Philippe Nuss is the chief of the psychiatric unit for early psychosis at the Saint-Antoine Hospital, in Paris, and a researcher, specializing in the biophysics of schizophrenia, at the Sorbonne. Since the Bataclan terrorist attacks of 2015, he has devoted part of his clinical practice to counselling doctors and other carers about the strain of their work. I heard about Nuss from my brother-in-law, an intensive-care doctor at a clinic in Seine-Saint-Denis, a department just north of Paris. Every available bed in intensive care is full there; patients are now being transferred to the cities of Orléans and Rouen. Five doctors have already died in France of the coronavirus, where yesterday the number of diagnosed cases surpassed forty thousand; a group of more than six hundred doctors and other medical workers is suing the former Minister of Health and the Prime Minister for “culpable negligence” in failing to prepare for the epidemic. The French health-care system is one of the world’s best, but it has suffered under austerity. Amid a severe shortage of respirators, tests, and—most preventable—masks, personnel are underequipped and overstressed. “The means to do their work has been reduced dramatically in recent years, so the carers now are very fragile,” Nuss told me, over the telephone. “Everyone is lost, and everyone is afraid, and they need support.”

Nuss has spoken to around a hundred medical workers—doctors, nurses, nurse’s assistants, orderlies—since the beginning of the crisis. Over the course of these conversations, he has begun to develop what may be one of the most nuanced understandings we have of the pressures that are bearing down upon the people we are counting on to lift up everyone else. On top of the usual stressors of sleep deprivation, overwork, and guilt, one of the things that make the coronavirus especially difficult for medical workers to manage, from a mental standpoint, is its duration. “Yesterday I was with two doctors,” Nuss said. “Both were young, something like thirty. They said to me, ‘I know this weekend will be horrible. Last weekend, we were waiting and no one came, and, this weekend, we know that people are coming, and we are already exhausted.’ ” Nuss continued, “I’m seeing negative anticipation, and the impression that the crisis will last too long, with too little means and quickly changing guidelines.”

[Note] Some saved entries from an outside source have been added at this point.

(** ** Families of handlers *)

(** The handlers that are neither control-flow opcodes nor STORE_CELL. *)
Definition plain_methods : list (string * handler) :=
  [ ("do_LOAD_CELL", do_LOAD_CELL);
    ("do_DROP", do_DROP); ("do_DUP", do_DUP); ("do_OVER", do_OVER);
    ("do_SWAP", do_SWAP);
    ("do_ADD", do_ADD); ("do_SUB", do_SUB); ("do_MULT", do_MULT);
    ("do_DIV", do_DIV); ("do_FDIV", do_FDIV); ("do_MOD", do_MOD);
    ("do_UPPER", do_UPPER); ("do_LOWER", do_LOWER); ("do_CONCAT", do_CONCAT);
    ("do_IN", do_IN); ("do_OUT", do_OUT);
    ("do_TEST", do_TEST); ("do_COMPARE", do_COMPARE); ("do_LT", do_LT);
    ("do_GT", do_GT); ("do_INVERT_COND", do_INVERT_COND);
    ("do_RAND", do_RAND); ("do_RANDINT", do_RANDINT) ]%string.

(** The control-flow handlers. *)
Definition control_methods : list (string * handler) :=
  [ ("do_JUMP", do_JUMP); ("do_JUMP_IF", do_JUMP_IF);
    ("do_CALL", do_CALL); ("do_CALL_IF", do_CALL_IF);
    ("do_RETURN", do_RETURN) ]%string.

(** The names of the control-flow opcodes. *)
Definition control_opcodes : list string :=
  [ "JUMP"; "JUMP_IF"; "CALL"; "CALL_IF"; "RETURN" ]%string.

(** ** What a handler leaves alone *)

(** A result that is not the exception [InvalidOpcode]. *)
Definition safe {A : Type} (r : result A) : Prop := r <> Raise InvalidOpcode.

(** [m] respects [R]: whether it returns or raises, the state it leaves is
    related by [R] to the state it started from, and what it raises is not
    [InvalidOpcode]. *)
Definition respects {A : Type} (R : Interpreter -> Interpreter -> Prop) (m : M A)
    : Prop :=
  forall s,
    match m s with
    | Done _ s' => R s s'
    | Fail e s' => R s s' /\ e <> InvalidOpcode
    end.

(** What the handlers that are not control-flow opcodes leave alone. *)
Definition same_flow (s s' : Interpreter) : Prop :=
  _start s' = _start s
  /\ ip s' = ip s
  /\ ret_stack s' = ret_stack s
  /\ Stack.frames (stack s') = Stack.frames (stack s).

(** What every handler but [do_STORE_CELL] leaves alone. *)
Definition same_sheet (s s' : Interpreter) : Prop := sheet s' = sheet s.

(** No constraint on the state: all that [respects anything] says is about
    the exception. *)
Definition anything (s s' : Interpreter) : Prop := True.

(** One frame for each pending return address. *)
Definition balanced (s : Interpreter) : Prop :=
  length (Stack.frames (stack s)) = length (ret_stack s).

Definition keeps_balance (s s' : Interpreter) : Prop := balanced s -> balanced s'.

(** A handler that returns [None], so that [run] moves to the next row. *)
Definition returns_false (m : M bool) : Prop :=
  forall s jumped s', m s = Done jumped s' -> jumped = false.

(** The interpreter a turn of the loop leaves. *)
Definition state_of (t : turn) : Interpreter :=
  match t with
  | Return s | Continue s | Raised _ s => s
  end.

(** No cell of the sheet reads as text that upper-cases to [name]. *)
Definition opcode_free (name : string) (sh : Sheet.t) : bool :=
  forallb (fun kv : (Z * Z) * value =>
             match Sheet.interpret_value (snd kv) with
             | VStr op => negb (String.eqb (upper op) name)
             | _ => true
             end)
          (map_to_list (Sheet.values sh)).

(** ** More example programs *)

(** The string of [n] copies of [c]. *)
Fixpoint repeat_char (c : ascii) (n : nat) : string :=
  match n with
  | O => EmptyString
  | S n' => String c (repeat_char c n')
  end.

(** The address of column A with a row of 4301 digits. *)
Definition long_row_address : string := String "A" (repeat_char "1" 4301).


(** A1 loads C1, which holds the text 0; A2 tests it. *)
Definition zero_load_demo : Interpreter :=
  machine [["LOAD_CELL"; "C1"; "0"]; ["TEST"]]%string (1, 1) Stack.empty.

(** A1 tests the top of the stack, A2 jumps to C5 when it is zero. *)
Definition test_jump_demo (x : float) : Interpreter :=
  machine [["TEST"]; ["JUMP_IF"; "C5"]]%string (1, 1) (Stack.mk [VFloat x] []).

(** A1 jumps to A1, in lower case. *)
Definition loop_demo : Interpreter :=
  machine [["jump"; "a1"]]%string (1, 1) Stack.empty.

(** A1 stores the top of the stack in D4, A2 loads D4. *)
Definition store_load_demo : Interpreter :=
  machine [["STORE_CELL"; "D4"]; ["LOAD_CELL"; "D4"]]%string (1, 1)
    (Stack.mk [VFloat 7; VStr "note"] []).

(** * Properties *)

(** ** Characters *)

Lemma code_range (c : ascii) : 0 <= code c < 256.
Proof.
  unfold code. pose proof (N_ascii_bounded c) as H. lia.
Qed.

Lemma code_chr (n : Z) : 0 <= n < 256 -> code (chr n) = n.
Proof.
  intros H. unfold code, chr.
  rewrite N_ascii_embedding by lia. lia.
Qed.

Lemma chr_code (c : ascii) : chr (code c) = c.
Proof.
  unfold code, chr. rewrite N2Z.id. apply ascii_N_embedding.
Qed.

Lemma digit_not_letter (c : ascii) : is_digit c = true -> is_letter c = false.
Proof.
  unfold is_letter, is_upper, is_lower, is_digit. lia.
Qed.

(** ** The alphabet *)

Lemma letter_ok_all : forallb letter_ok (map Z.of_nat (seq 0 26)) = true.
Proof. vm_compute. reflexivity. Qed.

Lemma ALPHABET_get_index (i : Z) :
  0 <= i < 26 ->
  exists c, ALPHABET_get i = OK c
            /\ ALPHABET_index (upper_char c) = OK i
            /\ is_letter c = true.
Proof.
  intros Hi.
  assert (Hok : letter_ok i = true).
  { pose proof letter_ok_all as H.
    rewrite forallb_forall in H. apply H.
    apply in_map_iff. exists (Z.to_nat i). split; [lia|].
    apply in_seq. lia. }
  unfold letter_ok in Hok.
  destruct (ALPHABET_get i) as [c|]; [|discriminate].
  destruct (ALPHABET_index (upper_char c)) as [j|] eqn:Hidx; [|discriminate].
  apply andb_prop in Hok as [Hj Hl].
  apply Z.eqb_eq in Hj. subst j.
  exists c. auto.
Qed.

Lemma index_from_ge (s : string) (c : ascii) (i j : Z) :
  index_from s c i = OK j -> i <= j.
Proof.
  revert i. induction s as [|d s IH]; intros i; simpl; [discriminate|].
  destruct (Ascii.eqb c d).
  - intros [= ->]. lia.
  - intros H. apply IH in H. lia.
Qed.

(** ** Letters to numbers *)

Lemma letters_loop_app (s t : string) (n : Z) :
  letters_loop (String.append s t) n
  = match letters_loop s n with
    | OK m => letters_loop t m
    | Raise e => Raise e
    end.
Proof.
  revert n. induction s as [|c s IH]; intros n; simpl; [reflexivity|].
  destruct (ALPHABET_index (upper_char c)) as [k|e]; simpl; [apply IH|reflexivity].
Qed.

Lemma letters_loop_pos (s : string) (n m : Z) :
  letters_loop s n = OK m -> 0 <= n -> nonempty s = true -> 0 < m.
Proof.
  revert n. induction s as [|c s IH]; intros n; simpl; [discriminate|].
  destruct (ALPHABET_index (upper_char c)) as [k|e] eqn:Hk; simpl; [|discriminate].
  intros H Hn _. apply index_from_ge in Hk.
  destruct s as [|c' s'].
  - simpl in H. injection H as <-. lia.
  - eapply IH; [exact H| lia | reflexivity].
Qed.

At one hospital, Nuss encountered a nurse’s assistant who refused to wear a mask, to the horror of his colleagues. When they spoke, the man said that the hospital often assigned him to inconvenient shifts. When they spoke more, he said that the television channels were changing shows around to times that weren’t good for him. Nuss, recognizing signs of psychosis, put the man on medication and suggested that he go on leave, but a médecin du travail—a labor doctor—sent him back to work. (Nuss’s civilian patients have also been having a “very, very tough” time, he said, with high rates of relapse—one schizophrenic patient, having heard that Vitamin C was effective against the coronavirus, skipped his medications and was eating nothing but oranges.) At another hospital, earlier in the pandemic, the head of a critical department, managing thirty or forty doctors, was also refusing to wear a mask. Nuss said, “The result was that the doctors who wanted to be thought highly of were not wearing masks, and those who did were stigmatized.” Hell on morale in the best of times, office politics can become crushing in degraded conditions. “Many colleagues have told me that it’s their last battle, that, after coronavirus, they’ll quit the public hospital because it’s too unfair to them,” Nuss said. To combat burnout at Saint-Antoine, he has asked department heads to force staff to go home immediately after their shifts rather than sticking around to try to help their colleagues.

Doctors are used to performing under intense pressure, but, in countries where the rate of coronavirus infections threatens to outstrip the capacity of the health system, they are confronting ethical quandaries for which nothing in their training prepared them. Nuss recalled, “Yesterday, I had the chief of an emergency unit on the phone, who told me, ‘We will only have one respirator for every two people, so we’re trying to come up with a way for them to share it.’ And it’s not easy. The logistics weren’t there.” Nuss observed, “These are perfectionists. You want to be perfect, but you have no ability to be.”

Nuss was on duty at Saint-Antoine on November 13, 2015, the night that Islamist terrorists killed ninety people during a rock concert at the nearby Bataclan theatre. At one point, a nurse went into a room to tend to a wounded patient, who told her that his wife had been shot right in front of him. She walked back out of the room, telling Nuss that she was too shaken to continue. “She was afraid that she was illegitimate, that the level of care that she was being asked to give was disproportionate to her skills,” he recalled. “I said, ‘Just manage what you have to do. The rest will be taken care of.’ ” When medical personnel are overwhelmed by the feeling of having to bear the burden of a crisis, he tries to remind them that they are part of a chain of carers. Perhaps the most anxiety-inducing feature of the coronavirus epidemic is that it adds uncertainty to injury. In helping, a carer can end up inadvertently hurting herself or others. “With the attacks, we knew that the terrorists couldn’t come into the place where we were,” Nuss said. “Whereas, here, the terrorists are inside, and we are not comfortable, because we fear for our lives as well.”